To do
Only one stretch of the records below is wanted: the lines from the one holding "apply andb_false_r." through the one holding "result !! key". Return it exactly, both ends included.

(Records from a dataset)

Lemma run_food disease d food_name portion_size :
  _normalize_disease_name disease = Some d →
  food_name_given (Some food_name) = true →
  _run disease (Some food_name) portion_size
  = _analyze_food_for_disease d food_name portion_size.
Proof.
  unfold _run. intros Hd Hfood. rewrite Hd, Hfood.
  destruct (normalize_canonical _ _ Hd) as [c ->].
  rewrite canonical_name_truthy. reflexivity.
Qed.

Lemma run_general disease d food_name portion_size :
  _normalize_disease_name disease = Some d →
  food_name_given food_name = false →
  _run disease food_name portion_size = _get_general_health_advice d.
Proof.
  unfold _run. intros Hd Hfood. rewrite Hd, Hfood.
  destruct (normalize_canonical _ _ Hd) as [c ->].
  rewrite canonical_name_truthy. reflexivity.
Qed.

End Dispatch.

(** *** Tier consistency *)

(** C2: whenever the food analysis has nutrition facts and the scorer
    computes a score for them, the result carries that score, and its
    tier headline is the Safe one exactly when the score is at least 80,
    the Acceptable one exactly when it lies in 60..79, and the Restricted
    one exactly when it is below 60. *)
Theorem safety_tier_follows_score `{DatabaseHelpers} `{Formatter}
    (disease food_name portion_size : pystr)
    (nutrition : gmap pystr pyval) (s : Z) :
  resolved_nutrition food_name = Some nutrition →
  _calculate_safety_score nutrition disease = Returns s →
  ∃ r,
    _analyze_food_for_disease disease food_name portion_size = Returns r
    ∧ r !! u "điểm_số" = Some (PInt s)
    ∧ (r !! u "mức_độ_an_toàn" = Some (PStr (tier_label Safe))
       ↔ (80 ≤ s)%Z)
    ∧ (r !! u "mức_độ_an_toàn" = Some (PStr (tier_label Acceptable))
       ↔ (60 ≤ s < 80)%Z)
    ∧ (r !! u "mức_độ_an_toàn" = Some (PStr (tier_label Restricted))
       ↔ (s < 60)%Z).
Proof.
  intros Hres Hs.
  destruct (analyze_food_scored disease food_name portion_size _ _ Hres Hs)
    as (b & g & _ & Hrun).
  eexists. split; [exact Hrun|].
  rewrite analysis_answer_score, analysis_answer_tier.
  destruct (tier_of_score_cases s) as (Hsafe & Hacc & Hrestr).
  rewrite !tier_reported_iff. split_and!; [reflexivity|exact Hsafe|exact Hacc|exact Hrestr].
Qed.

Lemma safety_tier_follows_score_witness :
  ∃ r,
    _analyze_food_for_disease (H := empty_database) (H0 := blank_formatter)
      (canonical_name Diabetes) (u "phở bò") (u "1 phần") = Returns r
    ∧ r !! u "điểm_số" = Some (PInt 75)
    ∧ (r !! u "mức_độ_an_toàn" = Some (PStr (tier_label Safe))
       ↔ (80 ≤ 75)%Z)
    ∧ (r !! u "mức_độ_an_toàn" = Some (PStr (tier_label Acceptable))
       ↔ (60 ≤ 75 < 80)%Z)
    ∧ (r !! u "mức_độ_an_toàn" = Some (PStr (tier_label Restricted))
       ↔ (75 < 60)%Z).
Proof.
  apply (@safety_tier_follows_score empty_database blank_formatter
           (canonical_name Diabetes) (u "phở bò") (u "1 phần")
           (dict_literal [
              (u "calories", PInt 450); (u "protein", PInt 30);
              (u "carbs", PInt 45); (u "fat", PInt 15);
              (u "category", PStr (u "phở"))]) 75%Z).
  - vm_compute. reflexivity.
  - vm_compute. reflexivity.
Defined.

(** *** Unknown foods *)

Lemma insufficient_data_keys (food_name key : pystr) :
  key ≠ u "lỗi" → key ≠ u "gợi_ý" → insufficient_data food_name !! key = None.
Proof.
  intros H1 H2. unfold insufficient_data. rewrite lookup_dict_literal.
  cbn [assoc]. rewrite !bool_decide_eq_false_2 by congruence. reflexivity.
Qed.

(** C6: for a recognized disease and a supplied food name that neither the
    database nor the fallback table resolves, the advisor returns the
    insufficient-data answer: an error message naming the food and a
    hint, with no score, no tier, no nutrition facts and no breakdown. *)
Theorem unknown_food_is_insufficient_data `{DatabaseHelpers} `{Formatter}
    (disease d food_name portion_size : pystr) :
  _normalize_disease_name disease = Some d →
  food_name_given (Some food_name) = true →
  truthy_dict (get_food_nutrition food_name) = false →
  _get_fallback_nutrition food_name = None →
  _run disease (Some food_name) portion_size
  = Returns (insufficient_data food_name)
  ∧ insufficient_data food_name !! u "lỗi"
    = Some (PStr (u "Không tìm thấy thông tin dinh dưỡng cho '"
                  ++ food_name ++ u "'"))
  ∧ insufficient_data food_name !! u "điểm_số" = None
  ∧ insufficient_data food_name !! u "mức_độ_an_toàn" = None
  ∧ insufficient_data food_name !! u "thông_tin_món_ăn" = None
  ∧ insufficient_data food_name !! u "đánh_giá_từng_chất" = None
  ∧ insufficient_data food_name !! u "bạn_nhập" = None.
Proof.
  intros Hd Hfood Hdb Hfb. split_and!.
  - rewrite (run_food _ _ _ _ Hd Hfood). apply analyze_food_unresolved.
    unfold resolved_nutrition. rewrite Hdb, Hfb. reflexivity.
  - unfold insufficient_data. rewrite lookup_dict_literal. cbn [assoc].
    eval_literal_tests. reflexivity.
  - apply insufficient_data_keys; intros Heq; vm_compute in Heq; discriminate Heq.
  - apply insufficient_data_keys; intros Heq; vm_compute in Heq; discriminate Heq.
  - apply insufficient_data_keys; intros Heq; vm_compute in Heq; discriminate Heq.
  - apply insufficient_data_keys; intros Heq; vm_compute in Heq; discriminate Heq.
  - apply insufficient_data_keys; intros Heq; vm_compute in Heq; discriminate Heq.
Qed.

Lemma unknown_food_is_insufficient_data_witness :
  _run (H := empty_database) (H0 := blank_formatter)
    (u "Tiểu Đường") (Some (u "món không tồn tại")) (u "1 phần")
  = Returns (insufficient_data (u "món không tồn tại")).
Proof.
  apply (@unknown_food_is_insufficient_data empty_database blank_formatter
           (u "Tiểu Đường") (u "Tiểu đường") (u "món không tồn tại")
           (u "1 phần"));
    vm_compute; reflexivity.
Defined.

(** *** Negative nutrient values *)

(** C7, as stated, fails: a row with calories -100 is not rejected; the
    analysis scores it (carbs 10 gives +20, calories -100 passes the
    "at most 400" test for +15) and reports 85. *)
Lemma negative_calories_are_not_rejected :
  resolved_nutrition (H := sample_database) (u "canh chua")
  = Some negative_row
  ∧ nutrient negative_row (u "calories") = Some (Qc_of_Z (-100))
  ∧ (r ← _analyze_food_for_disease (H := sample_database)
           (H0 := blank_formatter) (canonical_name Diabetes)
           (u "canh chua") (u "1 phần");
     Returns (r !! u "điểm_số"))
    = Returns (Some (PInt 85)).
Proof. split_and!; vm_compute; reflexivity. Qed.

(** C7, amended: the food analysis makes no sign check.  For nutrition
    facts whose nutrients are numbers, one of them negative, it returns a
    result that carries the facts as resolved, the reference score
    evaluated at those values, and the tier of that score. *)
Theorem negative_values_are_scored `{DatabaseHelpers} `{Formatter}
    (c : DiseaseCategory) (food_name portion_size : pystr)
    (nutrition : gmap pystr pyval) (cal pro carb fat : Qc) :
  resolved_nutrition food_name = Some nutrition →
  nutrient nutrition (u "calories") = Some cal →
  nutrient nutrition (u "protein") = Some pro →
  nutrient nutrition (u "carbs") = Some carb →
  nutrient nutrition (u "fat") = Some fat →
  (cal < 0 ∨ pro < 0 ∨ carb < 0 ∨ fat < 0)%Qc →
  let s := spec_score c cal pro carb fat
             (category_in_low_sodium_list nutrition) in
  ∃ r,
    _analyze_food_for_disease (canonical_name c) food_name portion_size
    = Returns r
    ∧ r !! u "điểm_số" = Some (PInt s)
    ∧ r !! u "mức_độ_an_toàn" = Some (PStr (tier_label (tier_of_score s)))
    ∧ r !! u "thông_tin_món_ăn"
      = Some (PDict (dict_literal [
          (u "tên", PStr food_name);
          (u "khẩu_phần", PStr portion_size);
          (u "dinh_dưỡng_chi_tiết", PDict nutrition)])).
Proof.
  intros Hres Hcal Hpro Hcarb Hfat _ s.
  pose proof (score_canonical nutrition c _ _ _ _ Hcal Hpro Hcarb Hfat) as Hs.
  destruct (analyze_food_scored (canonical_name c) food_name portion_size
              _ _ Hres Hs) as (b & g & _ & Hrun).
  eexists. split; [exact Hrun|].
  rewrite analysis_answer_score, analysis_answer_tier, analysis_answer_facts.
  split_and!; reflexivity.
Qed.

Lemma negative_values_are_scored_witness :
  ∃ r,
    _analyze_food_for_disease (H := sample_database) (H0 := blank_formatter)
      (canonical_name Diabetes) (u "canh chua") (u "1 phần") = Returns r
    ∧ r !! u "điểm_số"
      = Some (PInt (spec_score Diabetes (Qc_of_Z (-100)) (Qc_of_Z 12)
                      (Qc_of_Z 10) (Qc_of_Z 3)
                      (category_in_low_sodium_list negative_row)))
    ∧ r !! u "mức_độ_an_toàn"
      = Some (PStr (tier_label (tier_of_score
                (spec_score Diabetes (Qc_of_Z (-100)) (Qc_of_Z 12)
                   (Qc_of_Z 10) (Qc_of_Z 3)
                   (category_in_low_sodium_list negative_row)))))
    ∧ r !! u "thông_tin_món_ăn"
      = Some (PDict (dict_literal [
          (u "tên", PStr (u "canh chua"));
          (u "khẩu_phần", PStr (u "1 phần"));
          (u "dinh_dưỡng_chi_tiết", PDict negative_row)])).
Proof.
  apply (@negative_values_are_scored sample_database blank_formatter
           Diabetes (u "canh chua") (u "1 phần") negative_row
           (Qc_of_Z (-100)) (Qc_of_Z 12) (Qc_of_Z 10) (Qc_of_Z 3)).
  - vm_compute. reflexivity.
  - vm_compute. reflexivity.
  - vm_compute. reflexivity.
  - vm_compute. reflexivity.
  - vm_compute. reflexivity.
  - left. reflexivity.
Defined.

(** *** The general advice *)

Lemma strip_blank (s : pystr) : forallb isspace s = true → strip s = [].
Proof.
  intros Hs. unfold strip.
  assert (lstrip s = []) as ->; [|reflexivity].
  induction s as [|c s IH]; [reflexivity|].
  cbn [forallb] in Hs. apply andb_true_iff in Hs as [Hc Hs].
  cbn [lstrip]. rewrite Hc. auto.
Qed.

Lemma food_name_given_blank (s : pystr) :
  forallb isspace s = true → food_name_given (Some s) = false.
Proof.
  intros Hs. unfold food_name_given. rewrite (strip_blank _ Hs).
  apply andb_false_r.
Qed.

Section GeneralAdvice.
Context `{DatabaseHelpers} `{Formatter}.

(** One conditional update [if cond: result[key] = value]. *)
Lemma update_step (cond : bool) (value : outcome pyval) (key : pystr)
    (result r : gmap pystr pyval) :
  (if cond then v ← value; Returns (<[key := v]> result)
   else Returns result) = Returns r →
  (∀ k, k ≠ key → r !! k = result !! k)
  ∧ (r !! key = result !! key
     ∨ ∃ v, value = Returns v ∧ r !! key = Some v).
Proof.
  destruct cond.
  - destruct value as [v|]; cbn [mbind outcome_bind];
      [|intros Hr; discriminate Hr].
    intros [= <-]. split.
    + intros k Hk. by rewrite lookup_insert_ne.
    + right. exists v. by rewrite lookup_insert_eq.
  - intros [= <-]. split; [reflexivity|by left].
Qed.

Answer to the problem
  apply andb_false_r.
Qed.

Section GeneralAdvice.
Context `{DatabaseHelpers} `{Formatter}.

(** One conditional update [if cond: result[key] = value]. *)
Lemma update_step (cond : bool) (value : outcome pyval) (key : pystr)
    (result r : gmap pystr pyval) :
  (if cond then v ← value; Returns (<[key := v]> result)
   else Returns result) = Returns r →
  (∀ k, k ≠ key → r !! k = result !! k)
  ∧ (r !! key = result !! key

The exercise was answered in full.